(RAW DATA)
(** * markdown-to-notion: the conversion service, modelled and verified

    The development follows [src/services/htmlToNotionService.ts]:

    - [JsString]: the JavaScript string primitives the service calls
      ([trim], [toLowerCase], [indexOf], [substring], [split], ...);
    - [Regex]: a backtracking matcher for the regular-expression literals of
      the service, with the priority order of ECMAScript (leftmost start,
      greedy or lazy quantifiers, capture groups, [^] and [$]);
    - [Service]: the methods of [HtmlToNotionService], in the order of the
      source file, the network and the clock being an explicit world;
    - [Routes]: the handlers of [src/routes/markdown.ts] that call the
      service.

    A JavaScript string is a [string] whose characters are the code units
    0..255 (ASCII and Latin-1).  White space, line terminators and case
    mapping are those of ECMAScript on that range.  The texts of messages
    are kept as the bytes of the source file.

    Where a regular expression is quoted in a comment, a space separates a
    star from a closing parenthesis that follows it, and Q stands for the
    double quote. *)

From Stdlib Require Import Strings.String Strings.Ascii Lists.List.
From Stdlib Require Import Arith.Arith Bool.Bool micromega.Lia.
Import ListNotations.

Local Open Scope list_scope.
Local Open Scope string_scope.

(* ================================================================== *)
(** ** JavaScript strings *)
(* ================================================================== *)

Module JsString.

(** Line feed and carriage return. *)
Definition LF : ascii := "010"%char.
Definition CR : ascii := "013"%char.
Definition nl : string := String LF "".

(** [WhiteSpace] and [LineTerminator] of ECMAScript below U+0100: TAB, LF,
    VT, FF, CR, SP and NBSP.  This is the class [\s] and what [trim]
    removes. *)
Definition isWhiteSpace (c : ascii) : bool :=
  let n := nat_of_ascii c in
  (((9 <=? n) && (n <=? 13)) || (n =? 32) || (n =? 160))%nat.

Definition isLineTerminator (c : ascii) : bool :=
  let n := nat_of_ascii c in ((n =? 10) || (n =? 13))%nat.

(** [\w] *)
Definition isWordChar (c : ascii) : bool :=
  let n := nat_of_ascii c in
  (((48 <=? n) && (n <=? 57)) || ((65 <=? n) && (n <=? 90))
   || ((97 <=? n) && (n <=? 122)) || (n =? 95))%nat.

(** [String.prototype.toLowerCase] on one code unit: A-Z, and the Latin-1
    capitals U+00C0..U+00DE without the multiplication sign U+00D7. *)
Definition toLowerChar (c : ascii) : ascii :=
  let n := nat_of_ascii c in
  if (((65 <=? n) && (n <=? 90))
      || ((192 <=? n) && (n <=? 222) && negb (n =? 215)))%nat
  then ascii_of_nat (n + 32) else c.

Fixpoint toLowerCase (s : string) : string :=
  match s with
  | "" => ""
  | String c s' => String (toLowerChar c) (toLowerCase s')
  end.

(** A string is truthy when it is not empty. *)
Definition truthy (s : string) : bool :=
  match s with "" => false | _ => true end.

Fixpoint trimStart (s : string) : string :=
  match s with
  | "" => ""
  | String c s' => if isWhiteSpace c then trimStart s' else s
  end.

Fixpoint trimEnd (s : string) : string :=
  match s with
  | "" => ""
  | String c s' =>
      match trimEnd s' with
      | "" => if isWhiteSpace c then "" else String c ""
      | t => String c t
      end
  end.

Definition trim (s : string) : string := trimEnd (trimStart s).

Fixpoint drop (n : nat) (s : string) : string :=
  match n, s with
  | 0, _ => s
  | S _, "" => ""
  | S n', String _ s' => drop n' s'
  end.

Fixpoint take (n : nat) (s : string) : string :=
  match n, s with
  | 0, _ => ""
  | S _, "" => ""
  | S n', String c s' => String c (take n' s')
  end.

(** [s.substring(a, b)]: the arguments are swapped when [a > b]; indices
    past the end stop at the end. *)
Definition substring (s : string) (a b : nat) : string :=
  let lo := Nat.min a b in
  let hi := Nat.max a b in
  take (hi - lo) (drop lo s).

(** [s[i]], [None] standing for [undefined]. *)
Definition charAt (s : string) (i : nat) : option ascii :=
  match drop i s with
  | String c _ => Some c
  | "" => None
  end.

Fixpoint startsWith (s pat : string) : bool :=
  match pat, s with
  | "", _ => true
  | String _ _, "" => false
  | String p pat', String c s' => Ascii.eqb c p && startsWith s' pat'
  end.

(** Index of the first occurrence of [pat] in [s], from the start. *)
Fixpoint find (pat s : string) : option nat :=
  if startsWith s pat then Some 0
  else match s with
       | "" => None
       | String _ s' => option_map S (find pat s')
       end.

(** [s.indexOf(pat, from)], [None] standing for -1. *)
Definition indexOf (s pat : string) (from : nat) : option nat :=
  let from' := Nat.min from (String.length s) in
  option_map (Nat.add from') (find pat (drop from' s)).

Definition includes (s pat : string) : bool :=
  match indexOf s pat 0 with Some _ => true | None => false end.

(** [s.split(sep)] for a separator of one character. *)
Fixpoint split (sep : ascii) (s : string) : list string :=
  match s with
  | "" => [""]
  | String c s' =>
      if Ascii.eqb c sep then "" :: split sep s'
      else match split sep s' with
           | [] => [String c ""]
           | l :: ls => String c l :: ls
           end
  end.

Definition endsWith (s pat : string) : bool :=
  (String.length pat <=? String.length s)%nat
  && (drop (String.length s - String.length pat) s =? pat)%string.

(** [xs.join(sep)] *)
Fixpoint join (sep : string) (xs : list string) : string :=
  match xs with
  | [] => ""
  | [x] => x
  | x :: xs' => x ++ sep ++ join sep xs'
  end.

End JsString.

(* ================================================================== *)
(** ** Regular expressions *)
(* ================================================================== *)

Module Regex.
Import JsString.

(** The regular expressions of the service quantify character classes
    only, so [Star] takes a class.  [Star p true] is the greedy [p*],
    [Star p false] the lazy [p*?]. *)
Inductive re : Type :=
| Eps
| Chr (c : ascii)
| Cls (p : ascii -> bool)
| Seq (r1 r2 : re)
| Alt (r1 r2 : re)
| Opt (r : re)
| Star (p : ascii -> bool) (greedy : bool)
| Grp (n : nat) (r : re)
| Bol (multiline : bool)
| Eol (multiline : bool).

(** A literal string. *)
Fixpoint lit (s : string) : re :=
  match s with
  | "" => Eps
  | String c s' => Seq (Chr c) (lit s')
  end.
(End RAW DATA)
• [EXERCISE DETAILS]
Look for the string "split" in the data above and return every line that has it.

• [SOLUTION TO THE EXERCISE]
      ([trim], [toLowerCase], [indexOf], [substring], [split], ...);
(** [s.split(sep)] for a separator of one character. *)
Fixpoint split (sep : ascii) (s : string) : list string :=
      if Ascii.eqb c sep then "" :: split sep s'
      else match split sep s' with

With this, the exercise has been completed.